I am not a climate change denier. My beliefs in this matter are quite straightforward: I have seen the climate of my country change over the last ten to fifteen years with warmer summers every year, there is considerable peer-reviewed evidence to back this up and we need to take concerted, sustained global action to prevent such changes resulting in large areas of the planet becoming uninhabitable and the ecosystem becoming unsustainable due to the deaths of key species.
My favourite argument against climate change is: Well, look at acid rain and the Ozone hole – we thought they’d wipe us out and they haven’t. That’s entirely because global action was taken – limits were placed on the emissions of sulphur and lead, while use of CFCs was banned globally. So far, we haven’t done the same as regards climate change.
Part of this is down to people like Christopher Monckton, a heredity peer who has taken on the mantle of champion of climate change denial. His mission, is effectively the opposite of that of Al Gore – he seeks to reassure people that there is no real change to the climate, that the planet can sort itself out and that generally we should stop worrying so much. While Gore espouses that we can’t afford to be wrong on this, Monckton simply states we are wrong on this, with both men using considerable bodies of statistics to back their arguments up. The climate change deniers are often quick to jump on Gore’s statistics, citing things such as changing technology and increased numbers of monitoring devices in poorly placed areas as a core reason for the higher temperature readings (despite visual evidence such as decrease in the size of both ice caps).
Help is at hand however, because now a scientist from the University of St Thomas has published an eighty-minute long review of a presentation by Monckton. In this presentation, Professor Abraham goes back to the evidence cited by Monckton, reviews it as regards Monckton’s use of the source and in some cases contacting the authors of the work in question to see if they agree with the assertions made by Monckton. I strongly recommend viewing it, as it serves to disprove many of the arguments used by Monckton, proving a number to be absolute fictions.
Sadly, the audience who need to see it most, those who would allow us to walk drive our Humvees into oblivion, likely won’t. Given the links between the Global Government conspiracy theorists and the climate change deniers and the apparent willingness to overlook all peer-reviewed evidence on the basis of mistakes made by one university and an employee of the UN who is a social scientist, not a scientist, it will likely be dismissed by deniers as another piece of propaganda which will allow those devious scientists/government/illumanati to destroy our way of life.

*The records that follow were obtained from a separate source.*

Definition answers_owned (d : database) : Prop :=
  forall a, In a (answers d) ->
            In (Answer.user_id a) (map User.id (users d)).

Definition question_exists (qid : Z) (d : database) : Prop :=
  In qid (map Question.id (questions d)).

(** The seeded table. *)
Definition seeded_questions : list Question.t :=
  [ Question.mk 1 "What is your email address?";
    Question.mk 2 "What is your cell-phone number?";
    Question.mk 3 "What is your date of birth?";
    Question.mk 4 "What is your occupation?";
    Question.mk 5 "Who is your employer?";
    Question.mk 6 "How many years of investment experience do you have?";
    Question.mk 7
      "What are your investment objectives? (e.g. Growth, Income, etc.)";
    Question.mk 8 "What is your Net Worth?";
    Question.mk 9 "Do you have any time limitation on your investment goals?";
    Question.mk 10 "Are you interested in life-insurance as well?" ].

(** Primary keys are pairwise distinct in each table. *)
Definition ids_unique (d : database) : Prop :=
  NoDup (map User.id (users d))
  /\ NoDup (map Question.id (questions d))
  /\ NoDup (map Answer.id (answers d)).

(** Every answer of every listed user points at a question of the table:
    what the results view needs of the answers it walks through. *)
Definition listed_resolve (d : database) : Prop :=
  forall u a, In u (users d) -> In a (answers_of d u) ->
              question_of d a <> None.

Definition is_select (e : event) : bool :=
  match e with
  | EvSelect _ => true
  | _ => false
  end.

(** A request that only names existing questions: every question key of a
    submitted form parses to the id of a question of [d]. *)
Definition addresses_existing (d : database) (r : request) : Prop :=
  match r with
  | PostSubmit form =>
      forall kv qid, In kv (form_items form) -> is_question_key kv = true ->
                     item_qid kv = Some qid -> question_exists qid d
  | _ => True
  end.

(** The databases the program can be in: the created tables, and what the
    seed routine and the handlers make of a database it can be in. *)
Inductive reachable : database -> Prop :=
| reach_created : reachable empty_db
| reach_startup d : reachable d -> reachable (db_after (startup d))
| reach_serve d r : reachable d -> reachable (db_after (serve r d)).

(** * Sanity checks of the embedding *)

Example split_question_5 :
  Py.split "_" "question_5" = ["question"; "5"].
Proof. reflexivity. Qed.

Example split_question_5_extra :
  Py.split "_" "question_5_extra" = ["question"; "5"; "extra"].
Proof. reflexivity. Qed.

Example int_examples :
  Py.int "12" = Some 12 /\ Py.int "007" = Some 7 /\ Py.int " -3 " = Some (-3)
  /\ Py.int "abc" = None /\ Py.int "" = None /\ Py.int "1_0" = Some 10
  /\ Py.int "1__0" = None /\ Py.int "_1" = None /\ Py.int "1_" = None
  /\ Py.int "+" = None /\ Py.int "1 2" = None.
Proof. repeat split; reflexivity. Qed.

Example int_digit_limit :
  Py.int (String.concat "" (repeat "1" 4300)) <> None
  /\ Py.int (String.concat "" (repeat "1" 4301)) = None.
Proof. split; [vm_compute; discriminate | vm_compute; reflexivity]. Qed.

Example answer_id_range :
  result (serve (PostSubmit [("name", "a");
                             ("question_9223372036854775807", "x")])
            empty_db)
  = Return (TemplateResponse "thankyou.html" (CtxThankyou "a"))
  /\ result (serve (PostSubmit [("name", "a");
                                ("question_9223372036854775808", "x")])
               empty_db)
     = Raise OverflowError
  /\ result (serve (PostSubmit [("name", "a");
                                ("question_-9223372036854775809", "x")])
               empty_db)
     = Raise OverflowError.
Proof. repeat split; vm_compute; reflexivity. Qed.

Example required_field_empty :
  serve (PostQuestions "") empty_db
  = mkServed (Return ValidationErrorResponse) empty_db []
  /\ serve (PostResults "") empty_db
     = mkServed (Return ValidationErrorResponse) empty_db []
  /\ status_code ValidationErrorResponse = 422.
Proof. repeat split. Qed.

Example form_items_duplicates :
  form_items [("name", "a"); ("question_1", "x"); ("name", "b");
              ("question_1", "y")]
  = [("name", "b"); ("question_1", "y")].
Proof. reflexivity. Qed.

Example seeded_texts : map Question.text seeded_questions = new_questions.
Proof. reflexivity. Qed.

(** The scenario of the specification: Alice answers two questions and the
    operator reads them back. *)
Example scenario_alice :
  let db0 := db_after (startup empty_db) in
  let db1 :=
    serve_all
      [PostQuestions "Alice";
       PostSubmit [("name", "Alice"); ("question_1", "foo");
                   ("question_2", "bar")]] db0 in
  result (serve (PostResults "072823") db1)
  = Return (TemplateResponse "results.html"
      (CtxResults
         [mkResultEntry "Alice"
            [mkResultAnswer "What is your email address?" "foo";
             mkResultAnswer "What is your cell-phone number?" "bar"]])).
Proof. vm_compute. reflexivity. Qed.

(** * The seed routine *)

Lemma startup_run (db : database) :
  startup db =
  mkServed (Return tt)
    (mkDatabase (users db) seeded_questions (answers db))
    ([EvDelete Questions; EvCommit]
       ++ repeat (EvInsert Questions) 10 ++ [EvCommit]).
Proof. destruct db as [us qs ans]. reflexivity. Qed.

(** C3, as stated, fails: the routine does not commit once.  On the empty
    database its log holds two commits. *)
Lemma preload_questions_not_one_commit :
  ~ (commits (trace (startup empty_db)) = 1%nat
     /\ questions (db_after (startup empty_db)) = seeded_questions).
Proof. intros [H _]. vm_compute in H. discriminate H. Qed.

(** C3 (amended): whatever the tables hold, the seed routine returns; it
    deletes the questions and commits, then inserts the ten prompts in
    order and commits a second time; afterwards the questions table is
    exactly the ten prompts in the listed order, and the other tables are
    untouched. *)
Theorem preload_questions_reseeds (db : database) :
  result (startup db) = Return tt
  /\ trace (startup db)
     = [EvDelete Questions; EvCommit]
         ++ repeat (EvInsert Questions) (List.length new_questions)
         ++ [EvCommit]
  /\ commits (trace (startup db)) = 2%nat
  /\ questions (db_after (startup db)) = seeded_questions
  /\ map Question.text (questions (db_after (startup db))) = new_questions
  /\ List.length (questions (db_after (startup db))) = 10%nat
  /\ users (db_after (startup db)) = users db
  /\ answers (db_after (startup db)) = answers db.
Proof. rewrite startup_run. repeat split. Qed.

(** * Auxiliary facts on ids and lookups *)

Lemma fold_max_ge (l : list Z) (i : Z) :
  i <= fold_left Z.max l i /\ (forall j, In j l -> j <= fold_left Z.max l i).
Proof.
  revert i. induction l as [|x l IH]; intros i; simpl.
  - split; [lia | intros j []].
  - destruct (IH (Z.max i x)) as [H1 H2]. split; [lia|].
    intros j [<-|Hj]; [lia | auto].
Qed.

Lemma next_id_above (ids : list Z) (i : Z) : In i ids -> i < next_id ids.
Proof.
  destruct ids as [|x l]; [intros []|]. unfold next_id.
  destruct (fold_max_ge l x) as [H1 H2].
  intros [<-|Hi]; [lia | specialize (H2 _ Hi); lia].
Qed.

Lemma next_id_fresh (ids : list Z) : ~ In (next_id ids) ids.
Proof. intros H. apply next_id_above in H. lia. Qed.

Lemma find_none_existsb {A} (p : A -> bool) (l : list A) :
  find p l = None -> existsb p l = false.
Proof.
  induction l as [|x l IH]; simpl; [reflexivity|].
  destruct (p x); [discriminate | exact IH].
Qed.

Lemma find_app_last {A} (p : A -> bool) (l : list A) (x : A) :
  (forall y, In y l -> p y = false) -> p x = true ->
  find p (l ++ [x]) = Some x.
Proof.
  intros Hl Hx. induction l as [|y l IH]; simpl.
  - now rewrite Hx.
  - rewrite (Hl y (or_introl eq_refl)). apply IH.
    intros z Hz. apply Hl. now right.
Qed.

Lemma find_new_user (us : list User.t) (name : string) :
  let pk := next_id (map User.id us) in
  find (fun u => User.id u =? pk) (us ++ [User.mk pk name])
  = Some (User.mk pk name).
Proof.
  intros pk. apply find_app_last.
  - intros y Hy. apply Z.eqb_neq. intros E.
    apply (next_id_fresh (map User.id us)). fold pk. rewrite <- E.
    now apply in_map.
  - simpl. apply Z.eqb_refl.
Qed.

(** * Running session computations *)

Ltac unfold_session :=
  unfold bind, ret, raise, emit, get_txn, set_txn, db_add, db_commit, flush,
    insert_row, db_refresh_User, query_User_by_name_first, query_User_all,
    query_Question_all, query_Question_delete, User_answers, Answer_question.

Ltac run := repeat (progress (unfold_session; cbn)).

(** * Find-or-create, as both handlers spell it out *)

Lemma find_or_create_run {B} (name : string) (k : User.t -> M B)
      (db : database) :
  (found <- query_User_by_name_first name ;;
   user <- match found with
           | Some u => ret u
           | None =>
               h <- db_add (NewUser name) ;;
               db_commit ;;;
               db_refresh_User h
           end ;;
   k user) (open_session db)
  = k (fst (ensure_user name db)) (session_with_user name db).
Proof.
  unfold session_with_user, ensure_user, lookup_user.
  unfold bind at 1. cbn.
  destruct (find _ (users db)) as [u|] eqn:Hf.
  - destruct db; reflexivity.
  - run. rewrite (find_none_existsb _ _ Hf). run.
    rewrite find_new_user. destruct db; reflexivity.
Qed.

Lemma ensure_user_named (name : string) (db : database) :
  User.name (fst (ensure_user name db)) = name.
Proof.
  unfold ensure_user, lookup_user.
  destruct (find _ _) as [u|] eqn:Hf; simpl; [|reflexivity].
  apply find_some in Hf. now apply String.eqb_eq.
Qed.

Lemma ensure_user_in (name : string) (db : database) :
  In (fst (ensure_user name db)) (users (snd (ensure_user name db))).
Proof.
  unfold ensure_user, lookup_user.
  destruct (find _ _) as [u|] eqn:Hf; simpl.
  - now apply find_some in Hf.
  - apply in_or_app. right. now left.
Qed.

I have been following the progress of Sir Ian Wood’s plans for a philanthropic legacy in Aberdeen with some interest. Wood, who turned his family shipbuilding business into one of Scotland’s biggest fabrication and engineering firms, is seeking to raise Union Terrace Gardens, covering the duel carriageway and railway which pass through the city centre and creating a new plaza which would stretch from the front of the Trinity Centre to His Majesty’s Theater and from the Cally Hotel to rear of Belmont Street.
Like the other major development in Aberdeenshire – Trump’s golf course – the raising of Union Terrace Gardens seems to be somewhat divisive, with local campaigns both for and against the plan. There are also alternative proposals involving public funding and the retention of the gardens.
My personal feeling is that raising the gardens to create a plaza is attacking a nut with a sledge-hammer. The gardens are not an unpleasant area, but the large trees and looming buildings around the area have a detrimental effect, resulting in the gardens being in shade for much of the time. While there is noise from the duel carriageway, it is barely noticeable in addition to the traffic on Union Terrace, Union Street and Rosemount Viaduct. I am hopeful that a third scheme may emerge which seeks to preserve the gardens as much as possible while improving the facilities in the area.
What Aberdeen does not need is another concrete plaza. It already has several – there is a crowded and untidy plaza outside the St. Nicholas Centre, a second plaza on top of the centre which is popular with skateboarders and underage drinkers, a large and seldom used square at the top of Union Street around the Merkat Cross and the utterly depressing plaza in front of the new Union Square shopping centre.
Even with the retention of the century old trees and the addition of a water feature, the raised gardens look to be dismal, dreich and depressing. It does not look like somewhere I’d particularly like to spend time on a summer’s day, unlike Princess Street Gardens or Glasgow Green.
Aberdeen City Council needs to reconsider the fact 55% of respondents in the consultation into the Gardens opposed the plan. It needs to look into what people genuinely want there and what would genuinely be of benifit to the city as a whole. A new plaza does not look to benifit the city.
Sir Ian would also be wise to consider what the people of Aberdeen want. While his generosity cannot be mistaken, it seems he is seeking to leave Aberdeen with the sort of legacy project which maintain the McEwan and Younger names in Edinburgh. If that is truly what he wants, he would wise to put his money towards something which the people of Aberdeen truly want and something which will stand for the ages rather become an ugly embarrassment in less then a generation. Perhaps a complete revamp of the gardens with additional funds for the Winter Gardens in Duthie Park?